● Exercise requirements
For every entry below, retype it exactly as it reads.

───── Study material ─────

Lemma spec_ack_low s : 0 <= s_low s < zlen (s_sent s) -> s_low (spec_ack s) = s_low s + 1 /\ zlen (s_sent (spec_ack s)) = zlen (s_sent s).
Proof.
  intros H. destruct (lookup_lt_is_Some_2 (s_sent s) (Z.to_nat (s_low s))) as [p Hp]; [unfold zlen in H; lia|].
  by destruct (ack_parts s p Hp) as (_ & _ & ? & ? & _).
Qed.

Lemma ack_loop_ok n : forall fuel s e, (n < fuel)%nat -> (n < 1024)%nat -> am_ok s e -> fifo s -> s_low s + Z.of_nat n <= zlen (s_sent s) ->
  exists e', ack_loop fuel ((s_low s + Z.of_nat n) mod 1024) (s_low s mod 1024) e = Ret e' /\
    am_ok (spec_acks n s) e' /\ fifo (spec_acks n s) /\ poll_stopped (tx_poll e) (tx_poll e') /\ rest_same e e'.
Proof.
  induction n as [|n IH]; intros fuel s e Hn1 Hn2 Hok Hf Hs; (destruct fuel as [|fuel]; [lia|]); cbn [ack_loop].
  - rewrite Z.add_0_r, Z.eqb_refl. exists e. split_and!; try done. by left.
  - rewrite (proj2 (Z.eqb_neq _ _)) by (intros E; apply mod_near_eq in E; lia). cbn [negb].
    destruct (answered_ok (s_low s mod 1024) s e Hok) as (Hok1 & Hp1 & Hr1). pose proof (rk_low _ _ (ao_retx _ _ Hok)) as Hlow.
    destruct (lookup_lt_is_Some_2 (s_sent s) (Z.to_nat (s_low s))) as [p Hp]; [unfold zlen in Hs; lia|].
    destruct (ack_pdu_ok s _ p Hok1 Hf Hp) as (e1 & E1 & Hok2 & Hp2 & Hr2). rewrite E1. cbn [mbind cres_bind].
    destruct (spec_ack_low s ltac:(lia)) as [L1 L2].
    destruct (IH fuel (spec_ack s) e1) as (e' & E' & G1 & G2 & G3 & G4); [lia|lia|done|by apply (ack_fifo s p ltac:(lia) Hp Hf)|lia|].
    rewrite mask_mod, mod_next. rewrite L1 in E'. replace (s_low s + Z.of_nat (S n)) with (s_low s + 1 + Z.of_nat n) by lia.
    exists e'. rewrite spec_acks_S. split_and!; try done.
    + rewrite Hp2 in G3. by eapply poll_stopped_trans.
    + etransitivity; [done|]. by etransitivity.
Qed.

(** The two octets of a report that acknowledges what is below [C]. *)
Definition ack_report (C : Z) : list byte := [byte.of_Z (C / 64); byte.of_Z (C mod 64 * 4)].

Lemma ack_report_checked : forallb (fun C => match rlc_am_get_control_pdu_infos (byte.unsigned <$> ack_report C) 2 with
  | Ret (0, 0, i) => (ack_sn i =? C) && (num_nack i =? 0) | _ => false end) (zrange 0 1024) = true.
Proof. by vm_compute. Qed.

Lemma ack_report_ok C : 0 <= C < 1024 ->
  exists i, rlc_am_get_control_pdu_infos (byte.unsigned <$> ack_report C) 2 = Ret (0, 0, i) /\ ack_sn i = C /\ num_nack i = 0.
Proof.
  intros H. pose proof ack_report_checked as Hc. rewrite forallb_forall in Hc. specialize (Hc C).
  destruct (rlc_am_get_control_pdu_infos _ _) as [[[[] []] i]|]; try (exfalso; discriminate Hc; apply list_elem_of_In, elem_of_zrange; lia).
  exists i. split; [done|]. destruct (andb_prop _ _ (Hc ltac:(apply list_elem_of_In, elem_of_zrange; lia))) as [H1 H2].
  split; by apply Z.eqb_eq.
Qed.

Lemma tx_window_ok s r n : retx_ok s r -> 0 <= n < 1024 -> rlc_am_in_tx_window (tx_vars r) ((s_low s + n) mod 1024) = if n <? 512 then 1 else 0.
Proof.
  intros Hr Hn. unfold rlc_am_in_tx_window, tx_vars. cbn [vt_a vt_ms]. rewrite sn_of_count, (rk_a _ _ Hr), (rk_ms _ _ Hr), !shifted_count by lia.
  rewrite !Z.add_simpl_l. by rewrite (proj2 (Z.leb_le 0 n)) by lia.
Qed.

(** A report of less than a whole window acknowledges the PDUs below its number. *)
Lemma report_ok frame s e n : am_ok s e -> fifo s -> 0 <= n < 512 -> s_low s + n <= zlen (s_sent s) ->
  exists e', rlc_am_receive_process_control_pdu frame (ack_report ((s_low s + n) mod 1024)) 2 e = Ret (e', 0) /\
    am_ok (spec_acks (Z.to_nat n) s) e' /\ fifo (spec_acks (Z.to_nat n) s) /\ poll_stopped (tx_poll e) (tx_poll e') /\ rest_same e e'.
Proof.
  intros Hok Hf Hn Hs. unfold rlc_am_receive_process_control_pdu. pose proof (Z.mod_pos_bound (s_low s + n) 1024 ltac:(lia)) as Hm.
  destruct (ack_report_ok _ Hm) as (i & Ei & Ea & En). rewrite (bind_ret _ _ _ Ei). cbn [Z.leb]. unfold process_report. rewrite Ea, En.
  unfold RLC_AM_SN_MODULO, RLC_AM_MAX_NACK_IN_STATUS_PDU, c_assert. rewrite (proj2 (Z.ltb_lt _ 1024)) by lia. cbn [mbind cres_bind Z.ltb].
  pose proof Hok as [Hq Hr Ht Hnd Hc Hca].
  rewrite (tx_window_ok s _ n Hr) by lia. rewrite (proj2 (Z.ltb_lt n 512)) by lia. cbv iota. cbn [Z.ltb Z.eqb].
  set (e1 := set_tx_retx e _). assert (Hok1 : am_ok s e1) by (constructor; try done; by destruct Hr).
  destruct (ack_loop_ok (Z.to_nat n) 1025 s e1) as (e' & E' & G1 & G2 & G3 & G4); [lia|lia|done|done|lia|].
  rewrite Z2Nat.id in E' by lia. cbn [e1 set_tx_retx tx_retx set_nack_nums tx_vt_a]. rewrite (rk_a _ _ Hr).
  rewrite (bind_ret _ _ _ E'). exists e'. split_and!; try done. by destruct G4; constructor.
Qed.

─────

● Output
Lemma spec_ack_low s : 0 <= s_low s < zlen (s_sent s) -> s_low (spec_ack s) = s_low s + 1 /\ zlen (s_sent (spec_ack s)) = zlen (s_sent s).
Proof.
  intros H. destruct (lookup_lt_is_Some_2 (s_sent s) (Z.to_nat (s_low s))) as [p Hp]; [unfold zlen in H; lia|].
  by destruct (ack_parts s p Hp) as (_ & _ & ? & ? & _).
Qed.

Lemma ack_loop_ok n : forall fuel s e, (n < fuel)%nat -> (n < 1024)%nat -> am_ok s e -> fifo s -> s_low s + Z.of_nat n <= zlen (s_sent s) ->
  exists e', ack_loop fuel ((s_low s + Z.of_nat n) mod 1024) (s_low s mod 1024) e = Ret e' /\
    am_ok (spec_acks n s) e' /\ fifo (spec_acks n s) /\ poll_stopped (tx_poll e) (tx_poll e') /\ rest_same e e'.
Proof.
  induction n as [|n IH]; intros fuel s e Hn1 Hn2 Hok Hf Hs; (destruct fuel as [|fuel]; [lia|]); cbn [ack_loop].
  - rewrite Z.add_0_r, Z.eqb_refl. exists e. split_and!; try done. by left.
  - rewrite (proj2 (Z.eqb_neq _ _)) by (intros E; apply mod_near_eq in E; lia). cbn [negb].
    destruct (answered_ok (s_low s mod 1024) s e Hok) as (Hok1 & Hp1 & Hr1). pose proof (rk_low _ _ (ao_retx _ _ Hok)) as Hlow.
    destruct (lookup_lt_is_Some_2 (s_sent s) (Z.to_nat (s_low s))) as [p Hp]; [unfold zlen in Hs; lia|].
    destruct (ack_pdu_ok s _ p Hok1 Hf Hp) as (e1 & E1 & Hok2 & Hp2 & Hr2). rewrite E1. cbn [mbind cres_bind].
    destruct (spec_ack_low s ltac:(lia)) as [L1 L2].
    destruct (IH fuel (spec_ack s) e1) as (e' & E' & G1 & G2 & G3 & G4); [lia|lia|done|by apply (ack_fifo s p ltac:(lia) Hp Hf)|lia|].
    rewrite mask_mod, mod_next. rewrite L1 in E'. replace (s_low s + Z.of_nat (S n)) with (s_low s + 1 + Z.of_nat n) by lia.
    exists e'. rewrite spec_acks_S. split_and!; try done.
    + rewrite Hp2 in G3. by eapply poll_stopped_trans.
    + etransitivity; [done|]. by etransitivity.
Qed.

(** The two octets of a report that acknowledges what is below [C]. *)
Definition ack_report (C : Z) : list byte := [byte.of_Z (C / 64); byte.of_Z (C mod 64 * 4)].

Lemma ack_report_checked : forallb (fun C => match rlc_am_get_control_pdu_infos (byte.unsigned <$> ack_report C) 2 with
  | Ret (0, 0, i) => (ack_sn i =? C) && (num_nack i =? 0) | _ => false end) (zrange 0 1024) = true.
Proof. by vm_compute. Qed.

Lemma ack_report_ok C : 0 <= C < 1024 ->
  exists i, rlc_am_get_control_pdu_infos (byte.unsigned <$> ack_report C) 2 = Ret (0, 0, i) /\ ack_sn i = C /\ num_nack i = 0.
Proof.
  intros H. pose proof ack_report_checked as Hc. rewrite forallb_forall in Hc. specialize (Hc C).
  destruct (rlc_am_get_control_pdu_infos _ _) as [[[[] []] i]|]; try (exfalso; discriminate Hc; apply list_elem_of_In, elem_of_zrange; lia).
  exists i. split; [done|]. destruct (andb_prop _ _ (Hc ltac:(apply list_elem_of_In, elem_of_zrange; lia))) as [H1 H2].
  split; by apply Z.eqb_eq.
Qed.

Lemma tx_window_ok s r n : retx_ok s r -> 0 <= n < 1024 -> rlc_am_in_tx_window (tx_vars r) ((s_low s + n) mod 1024) = if n <? 512 then 1 else 0.
Proof.
  intros Hr Hn. unfold rlc_am_in_tx_window, tx_vars. cbn [vt_a vt_ms]. rewrite sn_of_count, (rk_a _ _ Hr), (rk_ms _ _ Hr), !shifted_count by lia.
  rewrite !Z.add_simpl_l. by rewrite (proj2 (Z.leb_le 0 n)) by lia.
Qed.

(** A report of less than a whole window acknowledges the PDUs below its number. *)
Lemma report_ok frame s e n : am_ok s e -> fifo s -> 0 <= n < 512 -> s_low s + n <= zlen (s_sent s) ->
  exists e', rlc_am_receive_process_control_pdu frame (ack_report ((s_low s + n) mod 1024)) 2 e = Ret (e', 0) /\
    am_ok (spec_acks (Z.to_nat n) s) e' /\ fifo (spec_acks (Z.to_nat n) s) /\ poll_stopped (tx_poll e) (tx_poll e') /\ rest_same e e'.
Proof.
  intros Hok Hf Hn Hs. unfold rlc_am_receive_process_control_pdu. pose proof (Z.mod_pos_bound (s_low s + n) 1024 ltac:(lia)) as Hm.
  destruct (ack_report_ok _ Hm) as (i & Ei & Ea & En). rewrite (bind_ret _ _ _ Ei). cbn [Z.leb]. unfold process_report. rewrite Ea, En.
  unfold RLC_AM_SN_MODULO, RLC_AM_MAX_NACK_IN_STATUS_PDU, c_assert. rewrite (proj2 (Z.ltb_lt _ 1024)) by lia. cbn [mbind cres_bind Z.ltb].
  pose proof Hok as [Hq Hr Ht Hnd Hc Hca].
  rewrite (tx_window_ok s _ n Hr) by lia. rewrite (proj2 (Z.ltb_lt n 512)) by lia. cbv iota. cbn [Z.ltb Z.eqb].
  set (e1 := set_tx_retx e _). assert (Hok1 : am_ok s e1) by (constructor; try done; by destruct Hr).
  destruct (ack_loop_ok (Z.to_nat n) 1025 s e1) as (e' & E' & G1 & G2 & G3 & G4); [lia|lia|done|done|lia|].
  rewrite Z2Nat.id in E' by lia. cbn [e1 set_tx_retx tx_retx set_nack_nums tx_vt_a]. rewrite (rk_a _ _ Hr).
  rewrite (bind_ret _ _ _ E'). exists e'. split_and!; try done. by destruct G4; constructor.
Qed.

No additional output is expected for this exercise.